PROBLEM DETAILS - Among the lines below, restate word for word only those from the line with "(** What every" through the line with "name = d !! name", with both end lines kept.

MATERIAL FOR THIS EXERCISE -
(** ** Derived notions and worked inputs *)

(** Two endpoints and the way package net prints them, for the worked
    cases below: a four-byte address without zone is printed as dotted
    decimal, a colon and the port. *)
Definition dotted (a : TCPAddr) : string :=
  String.concat "." (pretty <$> addrIP a) +:+ ":" +:+ pretty (addrPort a).

Definition peerA : TCPAddr :=
  {| addrIP := [1; 2; 3; 4]; addrPort := 8333; addrZone := "" |}.
Definition peerB : TCPAddr :=
  {| addrIP := [5; 6; 7; 8]; addrPort := 8333; addrZone := "" |}.
Definition seedSrc : TCPAddr :=
  {| addrIP := [0; 0; 0; 0]; addrPort := 0; addrZone := "" |}.

Definition nodeA : Repository.node := Repository.newNode peerA seedSrc.
Definition nodeB : Repository.node := Repository.newNode peerB seedSrc.

(** The addresses a node file brings. *)
Definition file_keys (f : Repository.nodesFile) : gset string :=
  match f with
  | Repository.NoFile => ∅
  | Repository.GobStream entries _ => list_to_set entries.*1
  end.

Section RepositoryRuns.

Import Repository.
Context `{!Stringer TCPAddr}.
Variable maxNodeCount : Z.

(** The life of a repository and its node file, when nobody but the
    repository writes that file: the handler takes a turn, a peer or the
    manager reports on an address, the index is saved (entirely, or in part
    when the save breaks off), the repository is started again in the same
    process, or a new process starts on the file that is there. *)
Inductive repo_step : index * nodesFile → index * nodesFile → Prop :=
  | step_turn nodeIndex f e :
      repo_step (nodeIndex, f)
                ((handleNodes_turn maxNodeCount nodeIndex e).1, f)
  | step_Update nodeIndex f a s :
      repo_step (nodeIndex, f) ((Update nodeIndex a s).1, f)
  | step_Attempt nodeIndex f now a :
      repo_step (nodeIndex, f) (Attempt now nodeIndex a, f)
  | step_Connected nodeIndex f now a :
      repo_step (nodeIndex, f) (Connected now nodeIndex a, f)
  | step_Good nodeIndex f now a :
      repo_step (nodeIndex, f) (Good now nodeIndex a, f)
  | step_save nodeIndex f entries complete :
      entries ⊆ map_to_list nodeIndex →
      repo_step (nodeIndex, f) (nodeIndex, GobStream entries complete)
  | step_restart nodeIndex f :
      repo_step (nodeIndex, f) (restore nodeIndex f, f)
  | step_new_process nodeIndex f :
      repo_step (nodeIndex, f) (restore ∅ f, f).

(** A new repository has an empty index, and there is no node file yet. *)
Definition repo_reachable (w : index * nodesFile) : Prop :=
  rtc repo_step (∅, NoFile) w.

(** What every step of a repository run preserves: the index is within
    the limit and the node file brings no address the index does not have. *)
Definition within_limit (w : index * nodesFile) : Prop :=
  Z.of_nat (size w.1) ≤ maxNodeCount ∧ file_keys w.2 ⊆ dom w.1.

End RepositoryRuns.

(** A sequence of file operations replaces the contents of [name] by [new]
    atomically when, interrupted after any number of its operations, it
    leaves under [name] either what was there before or all of [new]. *)
Definition crash_atomic (ops : list Repository.fsop) (d : Repository.disk)
    (name : string) (new : list Z) : Prop :=
  ∀ k, Repository.fs_run d (take k ops) !! name = d !! name
       ∨ Repository.fs_run d (take k ops) !! name = Some new.

(** A peer for the worked cases: a connection number and the remote
    endpoint, printed as the endpoint. *)
Record conn := mkConn { connId : nat; connRemote : TCPAddr }.

Definition conn_String : Stringer conn := λ c, dotted (connRemote c).

(** The lines that follow the header line of an address record. *)
Definition entry_lines {A} `{!Stringer A} (l : list A) : string :=
  foldl (λ buf a, buf +:+ newline +:+ " " +:+ String_ a) "" l.

(** Modelled from the spec: type EntryRecord of package recorder, which is
    declared elsewhere in the package; one entry of an addr message, with
    the fields and the 30-byte layout of the Bitcoin addr entry (timestamp,
    service flags, IP, port).  Used for the worked cases only. *)
Record entry := mkEntry {
  entryStamp : Z;
  entryServices : Z;
  entryIP : IP;
  entryPort : Z
}.

Definition entry_String : Stringer entry :=
  λ e, dotted {| addrIP := entryIP e; addrPort := entryPort e;
                 addrZone := "" |}.

Definition entry_Bytes (e : entry) : list Z :=
  littleEndian 4 (entryStamp e) ++ littleEndian 8 (entryServices e)
    ++ To16 (entryIP e) ++ reverse (littleEndian 2 (entryPort e)).

Definition noon : Time :=
  {| UnixNano := 1433160000000000001;
     Format_RFC3339Nano := "2015-06-01T12:00:00.000000001Z";
     Format_RFC3339 := "2015-06-01T12:00:00Z" |}.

YOUR RESPONSE -
(** What every step of a repository run preserves: the index is within
    the limit and the node file brings no address the index does not have. *)
Definition within_limit (w : index * nodesFile) : Prop :=
  Z.of_nat (size w.1) ≤ maxNodeCount ∧ file_keys w.2 ⊆ dom w.1.

End RepositoryRuns.

(** A sequence of file operations replaces the contents of [name] by [new]
    atomically when, interrupted after any number of its operations, it
    leaves under [name] either what was there before or all of [new]. *)
Definition crash_atomic (ops : list Repository.fsop) (d : Repository.disk)
    (name : string) (new : list Z) : Prop :=
  ∀ k, Repository.fs_run d (take k ops) !! name = d !! name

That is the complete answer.